Hyperpolarized 13C imaging approach increases the MR signal more than 20,000 times for studying real-time metabolism of disease. Metabolic MRI with hyperpolarized agents shows promise by helping support the differentiation of benign and malignant lesions, separating aggressive from slow-growth tumors and facilitating non-invasive treatments.

The Need for Speed

Molecular Imaging describes techniques that directly or indirectly visualize, characterize, and measure the distribution of molecular or cellular processes at the molecular and cellular levels in humans and other living systems.

The most suitable modalities for small-animal in vivo imaging applications are based on nuclear medicine techniques (essentially, positron emission tomography [PET] and single photon emission computed tomography [SPECT]), optical imaging (OI), computed tomography (CT), magnetic resonance imaging (MRI), magnetic resonance spectroscopy imaging (MRSI), and ultrasound.

Conventional magnetic resonance imaging (MRI) relies on magnetic resonance (MR) signal from proton nuclei of water within the body. The MR signal is encoded with magnetic field gradients for 2D and 3D imaging with no fundamental barriers to spatial resolution as long as sufficient MR signal is available.MRI provides excellent contrast and spatial resolution without radiation exposure - however one limitation of MRI in particular is low sensitivity, especially when compared to PET or SPECT.

Hyperpolarization

Hyperpolarization may address this problem by polarizing spins of a nucleus by several orders of magnitude that seen at thermodynamic equilibrium. However this technique practically doesn't work in water, because spins return back to their equilibrium state, i.e. very low polarization, within seconds. 3He, 13C, 15N, 129Xe and other nuclear spins can be hyperpolarized to the order of near unity resulting in signal enhancement by 4-6 orders of magnitude. Moreover, the decay of their hyperpolarized spin state can be as long as several hours - making useful chemical compounds as hyperpolarized contrast agents. These agents are prepared by physical and/or chemical manipulations followed by administration of these contrast agents in living organisms and their MRI or MRSI imaging.

Hyperpolarized (HP) 129Xe and 3He have been achieved by optical pumping, with potential for low-radiation imaging of the lungs. For nuclei found in endogenous molecules (in particular carbon and nitrogen), the dynamic nuclear polarization (DNP) technique has emerged as a way to polarize small-molecule metabolites. Briefly, 13C-labeled molecules, doped with small quantities of a stable radical, are cooled to approximately 1 K in a magnetic field; microwave irradiation transfers polarization from the fully polarized electron spins on the radical to the 13C nuclei. The sample is then rapidly dissolved using a hot pressurized solution, which can be injected into an animal (or human) in a separate imaging magnet.

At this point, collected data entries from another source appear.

(* ===== verification/RendererTheorems.v ===== *)
(** The renderer's lazy dispatch: whatever sequence of setters and drawing calls
    led to a state, [VALIDATE_BLITTING] installs the routines of the current
    surface, mask, composite rule and paint. *)

From Stdlib Require Import ZArith Lia Bool SpecFloat.
From stdpp Require Import base numbers list gmap.
From S2P Require Import Prelude Float RendererState Blend Blit Transform Renderer.

#[local] Open Scope Z_scope.
#[local] Open Scope cint_scope.

(** ** What should be installed *)

Definition is_pt (r : Renderer) : bool := negb (_paintMode r =? PAINT_FLAT_COLOR).

(** The row blit for a mask, a composite rule and a paint; there is none for
    subpixel masks with anything but a flat colour and source-over. *)
Definition want_blit (r : Renderer) : option blit_fn :=
  let pt := is_pt r in
  if _compositeRule r =? COMPOSITE_CLEAR then Some blitSrc8888_pre_f
  else if _compositeRule r =? COMPOSITE_SRC_OVER then
    if _maskType r =? NO_MASK then
      Some (if pt then blitPTSrcOver8888_pre_f else blitSrcOver8888_pre_f)
    else if _maskType r =? ALPHA_MASK then
      Some (if pt then blitPTSrcOverMask8888_pre_f else blitSrcOverMask8888_pre_f)
    else if pt then None else Some blitSrcOverLCDMask8888_pre_f
  else
    if _maskType r =? NO_MASK then
      Some (if pt then blitPTSrc8888_pre_f else blitSrc8888_pre_f)
    else if _maskType r =? ALPHA_MASK then
      Some (if pt then blitPTSrcMask8888_pre_f else blitSrcMask8888_pre_f)
    else None.

Definition want_emit (r : Renderer) : option emit_fn :=
  let pt := is_pt r in
  Some (if _compositeRule r =? COMPOSITE_SRC_OVER then
          if pt then emitLinePTSourceOver8888_pre_f else emitLineSourceOver8888_pre_f
        else if _compositeRule r =? COMPOSITE_SRC then
          if pt then emitLinePTSource8888_pre_f else emitLineSource8888_pre_f
        else emitLineSource8888_pre_f).

Definition want_paint (r : Renderer) : option paint_fn :=
  if _paintMode r =? PAINT_LINEAR_GRADIENT then Some genLinearGradientPaint_f
  else if _paintMode r =? PAINT_RADIAL_GRADIENT then Some genRadialGradientPaint_f
  else if _paintMode r =? PAINT_TEXTURE8888 then Some genTexturePaint_f
  else if _paintMode r =? PAINT_TEXTURE8888_MULTIPLY then Some genTexturePaintMultiply_f
  else None.

(** ** Flags as bits *)

Definition BIT_COLOR : Z := 3.
Definition BIT_SURFACE : Z := 4.
Definition BIT_COMPOSITE : Z := 5.
Definition BIT_PAINT : Z := 6.
Definition BIT_MASK : Z := 7.

Definition stale (k : Z) (r : Renderer) : bool := Z.testbit (_rendererState r) k.

Lemma truthy_bit (s k : Z) : 0 <= k -> truthy (s &! 2 ^ k) = Z.testbit s k.
Proof.
  intros Hk. unfold truthy. bdestr (Z.land s (2 ^ k) =? 0); simpl.
  - destruct (Z.testbit s k) eqn:E; [|done].
    assert (Z.testbit (Z.land s (2 ^ k)) k = true) as B by (by rewrite Z.land_spec, E, Z.pow2_bits_true).
    by rewrite Hb, Z.bits_0 in B.
  - destruct (Z.testbit s k) eqn:E; [done|]. destruct Hb. apply Z.bits_inj'. intros i Hi.
    rewrite Z.land_spec, Z.bits_0. destruct (decide (i = k)) as [->|]; [by rewrite E|].
    rewrite Z.pow2_bits_false by done. apply andb_false_r.
Qed.

Lemma stale_or (k f : Z) (r : Renderer) :
  stale k (or_state f r) = stale k r || Z.testbit f k.
Proof. unfold stale, or_state. cbn. by rewrite Z.lor_spec. Qed.

Lemma stale_clear (k j : Z) (r : Renderer) :
  0 <= k -> 0 <= j -> stale k (clear_state (2 ^ j) r) = stale k r && negb (k =? j).
Proof.
  intros. unfold stale, clear_state. cbn -[Z.pow]. rewrite Z.land_spec, Z.lnot_spec by lia.
  f_equal. bdestr (k =? j); [subst; by rewrite Z.pow2_bits_true|].
  by rewrite Z.pow2_bits_false by lia.
Qed.

(** ** The invariant: what is not stale is up to date *)

Definition config_ok (r : Renderer) : Prop :=
  (_maskType r = NO_MASK \/ _maskType r = ALPHA_MASK \/ _maskType r = LCD_ALPHA_MASK) /\
  (_compositeRule r = COMPOSITE_CLEAR \/ _compositeRule r = COMPOSITE_SRC \/
   _compositeRule r = COMPOSITE_SRC_OVER) /\
  (_paintMode r = PAINT_FLAT_COLOR \/ _paintMode r = PAINT_LINEAR_GRADIENT \/
   _paintMode r = PAINT_RADIAL_GRADIENT \/ _paintMode r = PAINT_TEXTURE8888 \/
   _paintMode r = PAINT_TEXTURE8888_MULTIPLY).

Definition color_synced (r : Renderer) : Prop :=
  if _compositeRule r =? COMPOSITE_CLEAR
  then (_calpha r, _cred r, _cgreen r, _cblue r) = (0, 0, 0, 0)
  else (_calpha r, _cred r, _cgreen r, _cblue r) = (_ualpha r, _ured r, _ugreen r, _ublue r).

(** The routines of the surface's image type. *)
Definition surface_synced (r : Renderer) : Prop :=
  (_bl_SourceOverNoMask r, _bl_PT_SourceOverNoMask r, _bl_SourceNoMask r, _bl_PT_SourceNoMask r)
  = (Some blitSrcOver8888_pre_f, Some blitPTSrcOver8888_pre_f, Some blitSrc8888_pre_f,
     Some blitPTSrc8888_pre_f) /\
  (_bl_SourceOverMask r, _bl_PT_SourceOverMask r, _bl_SourceMask r, _bl_PT_SourceMask r)
  = (Some blitSrcOverMask8888_pre_f, Some blitPTSrcOverMask8888_pre_f, Some blitSrcMask8888_pre_f,
     Some blitPTSrcMask8888_pre_f) /\
  (_bl_SourceOverLCDMask r, _bl_PT_SourceOverLCDMask r, _bl_SourceLCDMask r, _bl_PT_SourceLCDMask r)
  = (Some blitSrcOverLCDMask8888_pre_f, None, None, None) /\
  (_bl_Clear r, _bl_PT_Clear r, _clearRect r)
  = (Some blitSrc8888_pre_f, Some blitSrc8888_pre_f, Some clearRect8888_any_f) /\
  (_el_Source r, _el_SourceOver r, _el_PT_Source r, _el_PT_SourceOver r)
  = (Some emitLineSource8888_pre_f, Some emitLineSourceOver8888_pre_f,
     Some emitLinePTSource8888_pre_f, Some emitLinePTSourceOver8888_pre_f).

(** The routines chosen by the mask. *)
Definition mask_synced (r : Renderer) : Prop :=
  (_bl_SourceOver r, _bl_PT_SourceOver r, _bl_Source r, _bl_PT_Source r) =
  if _maskType r =? NO_MASK then
    (Some blitSrcOver8888_pre_f, Some blitPTSrcOver8888_pre_f, Some blitSrc8888_pre_f,
     Some blitPTSrc8888_pre_f)
  else if _maskType r =? ALPHA_MASK then
    (Some blitSrcOverMask8888_pre_f, Some blitPTSrcOverMask8888_pre_f, Some blitSrcMask8888_pre_f,
     Some blitPTSrcMask8888_pre_f)
  else (Some blitSrcOverLCDMask8888_pre_f, None, None, None).

(** The routines chosen by the mask and the composite rule, for flat colours and
    for the paint buffer. *)
Definition flat_of (r : Renderer) : Renderer := r <| _paintMode := PAINT_FLAT_COLOR |>.
Definition paint_of (r : Renderer) : Renderer := r <| _paintMode := PAINT_TEXTURE8888 |>.

Definition composite_synced (r : Renderer) : Prop :=
  (_bl r, _bl_PT r) = (want_blit (flat_of r), want_blit (paint_of r)) /\
  (_el r, _el_PT r) = (want_emit (flat_of r), want_emit (paint_of r)).

Definition paint_synced (r : Renderer) : Prop :=
  (_emitRows r, _emitLine r, _genPaint r) = (want_blit r, want_emit r, want_paint r).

Opening the fourth dimension by Chemical Shift Imaging

This approach increases the MR signal more than 20,000 times, thus increasing the biological sensitivity of hyperpolarized MR imaging. Hyperpolarized contrast agents are similar to radioactive tracers in that their signal- generating capability decays exponentially with time - similar to SPECT and PET tracers. The dramatic signal enhancements obtained allow not only the detection of the introduced metabolic agent, but also its metabolic products in real-time. This enabled by magnetic resonance spectroscopic imaging (MRSI) offering the fourth dimension of chemical shift reporting on composition of tissue, i.e. imaging of protons of metabolites in tumors, cardiac tissue and brain, in addition to three spatial dimensions. Its biggest application so far has been in imaging the glucose consumption in tumors — glucose and lactate for the localization of benign and malignant prostate cancer. this concept has a lot of potential for other kinds of metabolic applications, too, most notably diabetes imaging.

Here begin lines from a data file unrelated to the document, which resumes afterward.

(** A surface of width 0 makes [surface_acquire] divide by zero. *)
Lemma surface_acquire_zero_width `{JNIEnv} (s : jstate) (l : list Z) :
  jheap s !! 1 = Some l ->
  surface_acquire (mkJavaSurface (mkSurface 0 2 0 0 1 TYPE_INT_ARGB_PRE NULL) (Some 1) 0) 1 s = UB.
Proof. intros E. unfold surface_acquire, mbind, J_bind, GetArrayLength. cbn. by rewrite E. Qed.
(** [toPiscesCoords] is the conversion [(int)(f * 65536.0f)] its comment promises,
    truncated towards zero, for every normal number whose exponent keeps the
    result in range and the shift defined. *)
Theorem toPiscesCoords_truncates (ff : Z) :
  0 <= ff < 4294967296 -> 103 <= f_exp ff <= 141 ->
  toPiscesCoords ff = Ret (Z.quot (f_sign ff * f_mant ff * 2 ^ (f_exp ff - 103)) (2 ^ 31)).
Proof.
  intros Hff He. unfold toPiscesCoords. cbv zeta. rewrite mantissa_bits, exponent_bits.
  pose proof (Z.mod_pos_bound ff 8388608 ltac:(lia)) as Hm0.
  assert (8388608 <= f_mant ff < 16777216) as Hm by (unfold f_mant; lia).
  assert (truthy ff = true) as Hnz.
  { unfold truthy. bdestr (ff =? 0); [|done]. rewrite Hb in He. change (f_exp 0) with 0 in He. lia. }
  unfold truthy in Hnz. rewrite Hnz. cbv iota.
  rewrite (proj2 (Z.leb_gt 32 _)), (proj2 (Z.leb_gt _ (-32))) by lia. cbn [orb].
  set (e := f_exp ff) in *. set (m := f_mant ff) in *.
  set (g := if 134 - e <? 0 then _ else _).
  assert (g = m * 2 ^ (e - 103) / 2 ^ 31 /\ 0 <= g < 2147483648) as [Eg Hg].
  { subst g. bdestr (134 - e <? 0).
    - rewrite shiftl_mul by lia. replace (e - 103) with (- (134 - e) + 31) by lia.
      rewrite Z.pow_add_r, Z.mul_assoc, Z.div_mul by lia.
      assert (2 ^ (- (134 - e)) <= 2 ^ 7) by (apply Z.pow_le_mono_r; lia).
      assert (0 < 2 ^ (- (134 - e))) by (apply Z.pow_pos_nonneg; lia).
      change (2 ^ 7) with 128 in *. rewrite u32_id by nia. split; [done|nia].
    - rewrite shiftr_div by lia. replace 31 with ((134 - e) + (e - 103)) by lia.
      rewrite Z.pow_add_r, Z.div_mul_cancel_r by (try apply Z.pow_nonzero; lia). split; [done|].
      split; [apply Z.div_pos; [lia|apply Z.pow_pos_nonneg; lia]|].
      apply Z.div_lt_upper_bound; [apply Z.pow_pos_nonneg; lia|].
      assert (0 < 2 ^ (134 - e)) by (apply Z.pow_pos_nonneg; lia). nia. }
  clearbody g. rewrite shiftr_div by lia. change (2 ^ 31) with 2147483648 in *.
  assert (0 <= m * 2 ^ (e - 103)) by (assert (0 < 2 ^ (e - 103)) by (apply Z.pow_pos_nonneg; lia); nia).
  unfold f_sign. bdestr (ff <? 2147483648).
  - rewrite Z.div_small by lia. change (u32 (- 0)) with 0. rewrite Z.lxor_0_r, Z.add_0_r.
    rewrite (u32_id g) by lia. change (u32 (Z.opp 1)) with (Z.ones 32).
    rewrite Z.land_ones, Z.mod_small by lia. rewrite i32_id by in_jint.
    rewrite Z.mul_1_l, Z.quot_div_nonneg by lia. by rewrite Eg.
  - assert (ff / 2147483648 = 1) as -> by (symmetry; apply (Z.div_unique _ _ _ (ff - 2147483648)); lia).
    change (Z.opp 1) with (-1). rewrite complement_neg by lia. change (u32 (-1)) with (Z.ones 32).
    rewrite Z.land_ones by lia. unfold u32 at 1. change (2 ^ 32) with 4294967296.
    rewrite Z.mod_mod by lia. replace (-1 * m * 2 ^ (e - 103)) with (- (m * 2 ^ (e - 103))) by lia.
    rewrite Z.quot_opp_l, Z.quot_div_nonneg by lia. rewrite <- Eg.
    f_equal. unfold i32. rewrite Zplus_mod_idemp_l. destruct (decide (g = 0)) as [->|]; [done|].
    rewrite Z.mod_small by lia. lia.
Qed.

Lemma toPiscesCoords_truncates_witness : toPiscesCoords 3217031168 = Ret (-98304).
Proof.
  rewrite (toPiscesCoords_truncates 3217031168);
    [vm_compute; reflexivity|lia|split; vm_compute; discriminate].
Defined.

(** Numbers closer to zero than 2^-24 need a shift that C does not define. *)
Lemma toPiscesCoords_small_undefined : toPiscesCoords 847249408 = UB.
Proof. reflexivity. Qed.

(** ** Masks *)

(** The arguments as the Java side checks them: a mask of [maskHeight] rows of
    [maskWidth] bytes from [offset]. *)
Record mask_args (rdr : Renderer) (x y maskWidth maskHeight offset : Z) : Prop :=
  { ma_pos : jint_range x /\ jint_range y;
    ma_size : 0 <= maskWidth <= INT_MAX /\ 0 <= maskHeight <= INT_MAX /\ 0 <= offset <= INT_MAX;
    ma_clip : jint_range (_clip_bbMinX rdr) /\ jint_range (_clip_bbMinY rdr) }.

(** One axis of the clipped mask: the guards keep every sum exact. *)
Lemma mask_axis (x size lo hi : Z) :
  jint_range lo -> 0 <= size <= INT_MAX -> - (INT_MAX - size) <= x < INT_MAX - size ->
  MAX x lo <= MIN ((x +! size) -! 1) hi ->
  0 <= MAX x lo - x /\ MIN ((x +! size) -! 1) hi < x + size /\ MAX x lo -! x = MAX x lo - x /\
  0 < size.
Proof.
  unfold jint_range, INT_MIN, INT_MAX. intros Hlo Hs Hg.
  rewrite (i32_id (x + size)), (i32_id (x + size - 1)) by in_jint.
  unfold MAX, MIN. zcases; intros; (split; [lia|]); (split; [lia|]);
    (split; [apply i32_id; in_jint|lia]).
Qed.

Despite signal boost by several orders of magnitude, hyperpolarized MRI relies on signal from relatively dilute spins of administered hyperpolarized contrast agents. For example, hyperpolarized 13C-lactate concentration in vivo is on the order of a few mM, which is several orders of magnitude lower than proton concentration of tissue water. As a result, SPECT and PET are inherently significantly more sensitive (by orders of magnitude) imaging modalities when accounting for contrast agent quantity. When comparing hyperpolarized MRI to PET imaging, it should also be noted that the vast majority of hyperpolarized contrast agents have significantly shorter lifetime on the order, of 0.5-5 minutes in vivo. This double-edged sword limits the use of hyperpolarized contrast agents from the perspective of metabolic pathways penetration, contrast agent in vivo delivery, pharmaceutical preparation and imaging site distribution. On the other hand, it offers an opportunity to perform a repeat scan within minutes after initial hyperpolarized scan, because there is no background signal from the first initially administered dose.

Bringing it into one system

PET/MR imaging is just a phenomenal tool — it combines two very strong technologies. This field however opens even more new opportunities by potentially combining the power of molecular imaging of hyperpolarized MRI and high sensitivity PET. While the main advantage of hyperpolarized MRI is the large sensitivity boost enabled by increased nuclear spin polarization, this increase is not endowed by the magnetic field of the MRI scanner. As a result, it is possible to perform MRI of hyperpolarized contrast agents in very low magnetic fields. The nanoScan PET/MRI is equipped with a permanent 1T magnet which is seamlessly integrated and automated into the equipment. Our advantage is the inherently low cost maintenance, because the need for a high-field cryogenic magnet is eliminated and also no other site preparation and supportive maintenance, like water cooling is required. The combination of low cost and sub-second scan speed is a clear advantage.

Further readings

The hyperpolarized MRI is and emerging and quickly developing field, however its importance can assessed by the increasing number of published articles and presentations on conferences. Recently a review article was published on 13C hyperpolarized magnetic resonance using dynamic nuclear polarization in Chemical Society Reviews written by Kayvan R. Keshari and David M. Wilson

Suggested literature

The suggested reading list was actually used to prepare this post. This was an introductory post in the realm of HP MRI imaging - hope you enjoyed it.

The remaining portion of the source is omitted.